Preciosa mañana aquella en que el provinciano descubre a su vez la capital y la adorna con diademas de ilusiones. Cuanta cosa vemos explota en el corazón y suscita creaciones agradables, reconfortantes, ausentes del espíritu corrosivo y resentido que el hombre acumula más tarde.

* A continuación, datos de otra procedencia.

(* ===== verification/GdbServer.v ===== *)
(** The debugger's stub (core/common/gdb-mc/gdb_server.cpp, handler.cpp, register_format.cpp and
    core/common/debug_memory.cpp): the state of the server, a handler per command, and what is done
    with a packet.  The harts, the bus and the socket are an interface ([DebugTarget]), as is the
    simulation kernel between a run event and a stop event. *)
From stdpp Require Import pretty.
From Stdlib Require Import Ascii.
From S2P Require Import Prelude Concolic Mmu Iss Bus GdbPacket.

#[local] Open Scope sm_scope.

(** * What the server calls *)

Inductive Architecture := RV32 | RV64 | RV128.
(** [debug_target_if] of the hart with a number, the debug transport of the bus, the memory management
    unit of a hart if there are some, the run and the stop events, and the socket: how many bytes were
    written, or [None] for an error. *)
Class DebugTarget (E : Type) := {
  get_status : nat -> SM E exn CoreExecStatus;
  target_set_status : nat -> CoreExecStatus -> SM E exn unit;
  target_insert_breakpoint : nat -> Z -> SM E exn unit;
  target_remove_breakpoint : nat -> Z -> SM E exn unit;
  get_hart_id : nat -> SM E exn Z;
  get_progam_counter : nat -> SM E exn Z;
  target_get_registers : nat -> SM E exn (list Z);
  target_read_register : nat -> Z -> SM E exn Z;
  isock_transport_dbg : payload -> SM E exn (payload * Z);
  mmu_v2p : option (nat -> Z -> MemoryAccessType -> SM E exn Z);
  notify_and_wait : list nat -> bool -> SM E exn unit;
  wait_stop : nat -> SM E exn unit;
  sock_write : list Z -> SM E exn (option nat);
}.

(** * Commands *)

Definition GDB_THREAD_ANY : Z := 0.
Definition GDB_THREAD_ALL : Z := -1.
Inductive gdb_ztype_t := GDB_ZKIND_SOFT | GDB_ZKIND_HARD | GDB_ZKIND_WATCHW | GDB_ZKIND_WATCHR | GDB_ZKIND_WATCHA.
#[export] Instance gdb_ztype_eq_dec : EqDecision gdb_ztype_t.
Proof. solve_decision. Defined.
Record gdb_vcont_t := mkVcont { action : Z; vcont_tid : Z }.
(** The union of a command, with the type of what it holds. *)
Inductive gdb_argument_t :=
| GDB_ARG_NONE
| GDB_ARG_VCONT (vval : list gdb_vcont_t)
| GDB_ARG_H (hop : Z) (tid : Z)
| GDB_ARG_INT (ival : Z)
| GDB_ARG_MEMORY (addr length : Z)
| GDB_ARG_MEMORYW (addr length : Z) (data : list Z)
| GDB_ARG_BREAK (type : gdb_ztype_t) (addr kind : Z)
| GDB_ARG_THREAD (tid : Z).
Record gdb_command_t := mkCommand { name : string; arg : gdb_argument_t }.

¡Cuán poco trabajo me cuesta recordar aproximadamente la manera de creación silvestre con que me representé a la capital en esos días! El vibrar de las campanas en el aire matinal; las casas, o palacios, de los padres de la patria, holgadas y sanas; los castillos árabes, el Concha y Toro, el Vicuña... La calle Ahumada, cuyo nombre recuerda a un hermano de la Santa de Ávila. Todo eso lo vi con unos ojos que ahora no existen. ¡Nunca más! Nunca más miraré esos palacios con el respeto sencillo que puso el adolescente de entonces; con la idealidad de encontrarse verdaderamente en su Bagdad prometedora. ¡Y cuánta elegancia creí notar en las calles! La puerta de la Fotografía de Heffer, la esquina de Huérfanos y Ahumada con la pastelería de Torres. La Casa Pra y la Casa Francesa. Docenas de niñas bonitas, recatadas, en parejas o cuartetos, delante de sus ayas o madres, pasaban por las calles y desafiaban las esquinas donde eran asaeteadas por los galanes, risueños y despreocupados, en la holganza de un eterno mediodía, como si todos se aprestaran a celebrar unas bodas de Camacho... Y el Santa Lucía, en su frescura de acuarela, era la cita de todos, o templo de Citeres donde la ciudad resume los juramentos nupciales. ¡Ah, sí!, la ciudad exhaló una distinción inexpresable para mí.
Tenía nuestra capital un aire místico y recatado, mejor avenido con su nombre, que parece hecho con bronces de campanas de colegiatas gallegas y de catedrales andaluzas. Santiago del Nuevo Extremo cobijaba entonces docenas de niñas parecidas a tanagras andinas, con sus soberbios mantos de espumilla, hermanos de los mantones de Manila.
En cierta parte de la Alameda la gente de la haute iba y venía en carruajes novelescos, tirados por caballos finos y lustrosos, como nunca viera antes....
Ese día anduve vagando sin parar y sin tiempo para dedicarme a negocio alguno, ni para hacer las visitas que mi padre me había encomendado, por cuanto en él era muy fuerte el espíritu de familia...
Ahora pienso en la brutalidad implacable de la vida y en el martirio de los que se ponen viejos por fuera y permanecen niños por dentro. En vez de nacer viejos para ir volviéndonos niños en un retorno al revés, de dentro y de fuera.